By Naomi Roper
As much as I love Netflix its vast catalogue can mean that sometimes it is impossible to find the hidden gems among the dross. Netflix doesn’t help matters by picking the weirdest images to display. Is it an automatic thing or do they have some drunk intern somewhere who is living their best life by perversely picking the thumbnail that least represents the film? It can be hard trying to work out which of the lesser-known titles you should be giving your time. Without a recommendation on twitter, I would have completely written off The Monster. Its picture and blurb made it sound very unappealing. But this brilliantly acted, tense and often upsetting creature feature is a cut above.
The Monster is written and directed by Bryan Bertino (The Strangers) and stars Zoe Kazan as Kathy and Ella Ballentine (14 at the time of the film and playing younger) as her daughter Lizzy who have a relationship that can best be described as fractious. The dynamic is set from the opening scene as we see Lizzy cleaning the filthy house she’s in, putting the (many) beer bottles in the bin and cleaning and tidying everywhere while her mother sleeps. Kathy is an alcoholic and her addiction looms large over the mother /daughter relationship. Ballentine with her huge dark, sad eyes is a little girl but not. Someone who has had to grow up far too fast in order to mother someone who should be looking after her. Kathy is driving Lizzy to her father’s, a trip she is all too aware Lizzy won’t be returning from. They drive in the pouring rain with everything they’re not saying to one another making the atmosphere in the car hideously oppressive. Kathy makes the horrendous error of travelling down an old road en route (NEVER USE THE OLD ROAD PEOPLE) and they get into an accident when a wolf runs into their car. But the wolf is running from something far worse and before long mother and daughter are fighting for their lives.

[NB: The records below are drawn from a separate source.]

(** * Agent Execution & Validation Core

    A shallow embedding of [agent_sdk/base_agent.py] (class [BaseAgent] and
    the dataclasses next to it) and the properties of its lifecycle,
    schema validation, event bus and health tracker.

    Definitions:
    - [Regex]: regular expressions with Brzozowski derivatives;
    - [Py]: the fragment of the host language the agent relies on
      (dynamically typed values, insertion-ordered dicts, exceptions,
      comparison, [str], [in], [re.match]);
    - [Agent]: the state, the effects and every method of [BaseAgent] the
      properties are about;
    - [Sample]: concrete runtimes, hooks, handlers and manifests;
    - [Observe]: the vocabulary of the statements;
    - [Events]: [publish_event] and the accessors;
    - [Describe], [MoreSamples]: vocabulary and concrete data of the
      further properties.

    Theorems follow, one group per part of the agent.

    What the embedding assumes of the code around the agent: the three
    hooks and the event handlers return or raise but do not assign to the
    agent's attributes or call its methods; calls are sequential (one
    [await] after the other); floats are rationals; the handlers and
    filters of [logging] return.  A string is the sequence of its bytes,
    which are its characters when it is ASCII, and [str] of an integer is
    its decimal numeral: the interpreter's limit on the digits of an
    integer it converts is not modelled.  The statement about lengths is
    restricted accordingly. *)

From Stdlib Require Import ZArith QArith.QArith_base Ascii String Lia.
From stdpp Require Import base option list strings pretty gmap.

Set Warnings "-register-all".

Local Open Scope Z_scope.
Local Open Scope string_scope.
Local Open Scope list_scope.

(* ===================================================================== *)
(** * Regular expressions *)
(* ===================================================================== *)

Module Regex.

(** The regular core of the pattern language: what [re.compile] yields
    for patterns without anchors, look-around or back-references. *)
Inductive regex : Type :=
| Void                       (* matches nothing *)
| Eps                        (* matches the empty string *)
| Any                        (* [.] *)
| Chr (c : ascii)            (* a literal character *)
| Cat (r1 r2 : regex)        (* r1r2 *)
| Alt (r1 r2 : regex)        (* r1|r2 *)
| Star (r : regex).          (* r* *)

(** Declarative meaning: the strings a pattern matches in full. *)
Inductive matches : regex -> string -> Prop :=
| MEps : matches Eps ""
| MAny c : matches Any (String c "")
| MChr c : matches (Chr c) (String c "")
| MCat r1 r2 s1 s2 :
    matches r1 s1 -> matches r2 s2 -> matches (Cat r1 r2) (s1 +:+ s2)
| MAltL r1 r2 s : matches r1 s -> matches (Alt r1 r2) s
| MAltR r1 r2 s : matches r2 s -> matches (Alt r1 r2) s
| MStar0 r : matches (Star r) ""
| MStarS r s1 s2 :
    matches r s1 -> matches (Star r) s2 -> matches (Star r) (s1 +:+ s2).

Fixpoint nullable (r : regex) : bool :=
  match r with
  | Void | Any | Chr _ => false
  | Eps | Star _ => true
  | Cat r1 r2 => nullable r1 && nullable r2
  | Alt r1 r2 => nullable r1 || nullable r2
  end.

Fixpoint deriv (a : ascii) (r : regex) : regex :=
  match r with
  | Void | Eps => Void
  | Any => Eps
  | Chr c => if Ascii.eqb a c then Eps else Void
  | Cat r1 r2 =>
      if nullable r1
      then Alt (Cat (deriv a r1) r2) (deriv a r2)
      else Cat (deriv a r1) r2
  | Alt r1 r2 => Alt (deriv a r1) (deriv a r2)
  | Star r1 => Cat (deriv a r1) (Star r1)
  end.

(** [re.fullmatch(r, s) is not None]: the whole of [s] is consumed. *)
Fixpoint fullmatch (r : regex) (s : string) : bool :=
  match s with
  | EmptyString => nullable r
  | String a s' => fullmatch (deriv a r) s'
  end.

(** [re.match(r, s) is not None]: the match is anchored at the start of
    [s] only; it may stop anywhere. *)
Fixpoint match_ (r : regex) (s : string) : bool :=
  nullable r ||
  match s with
  | EmptyString => false
  | String a s' => match_ (deriv a r) s'
  end.

(** The literal pattern for a string without metacharacters. *)
Fixpoint literal (s : string) : regex :=
  match s with
  | EmptyString => Eps
  | String c s' => Cat (Chr c) (literal s')
  end.

End Regex.

(* ===================================================================== *)
(** * The host language: values, exceptions, built-in operations *)
(* ===================================================================== *)

Module Py.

Creature features like this usually run to a certain pattern. There’s a decent-sized group full of people with a non-stop supply of clever lines who are picked off one by one in ever more inventive deaths. There’s usually a painfully tense moment when the group has to climb over the monster’s lair and the least worst of the group gets to live. In The Monster things play out very differently. Every action the mother/daughter duo take is logical and simple and it’s all played as serious as a heart attack. As a result, it is incredibly harrowing in parts- this isn’t a Deep Blue Sea or Lake Placid so if you’re looking for a light-hearted creature feature this won’t be for you. I found it surprisingly upsetting in places. The monster attacks are interspersed with scenes of Kathy fighting (and losing) the battle against her alcoholism while Lizzy gets caught in the crossfire. These domestic scenes are every bit as distressing as the snarling monster as we see the misery of loving someone who is lost in the thrall of addiction. A scene of Lizzy, just a child herself, cuddling her mother while she lies hopelessly drunk on the bathroom floor is heart-rending.
The metaphor, of course, is not subtle. Kathy has to fight her monster and put her child first knowing that the monster may overcome her. Kazan is wonderful as the mother who knows she is a total fuck up and desperately loves her daughter but just not quite as much as she loves the booze. Watching her become braver by the second as circumstances force her to extreme measures is heartbreaking. Ballentine gives one of the most assured performances I’ve ever seen from a young performer as the child who loves and hates her mother in equal measure.
It helps that the monster is terrifying. Its first appearance on screen hiding in the darkness behind Lizzy had me recoiling in horror. It’s the stuff of nightmares and features great practical special effects.
The Monster is a downbeat, harrowing, superb little gem of a creature feature which deserves to be seen more widely.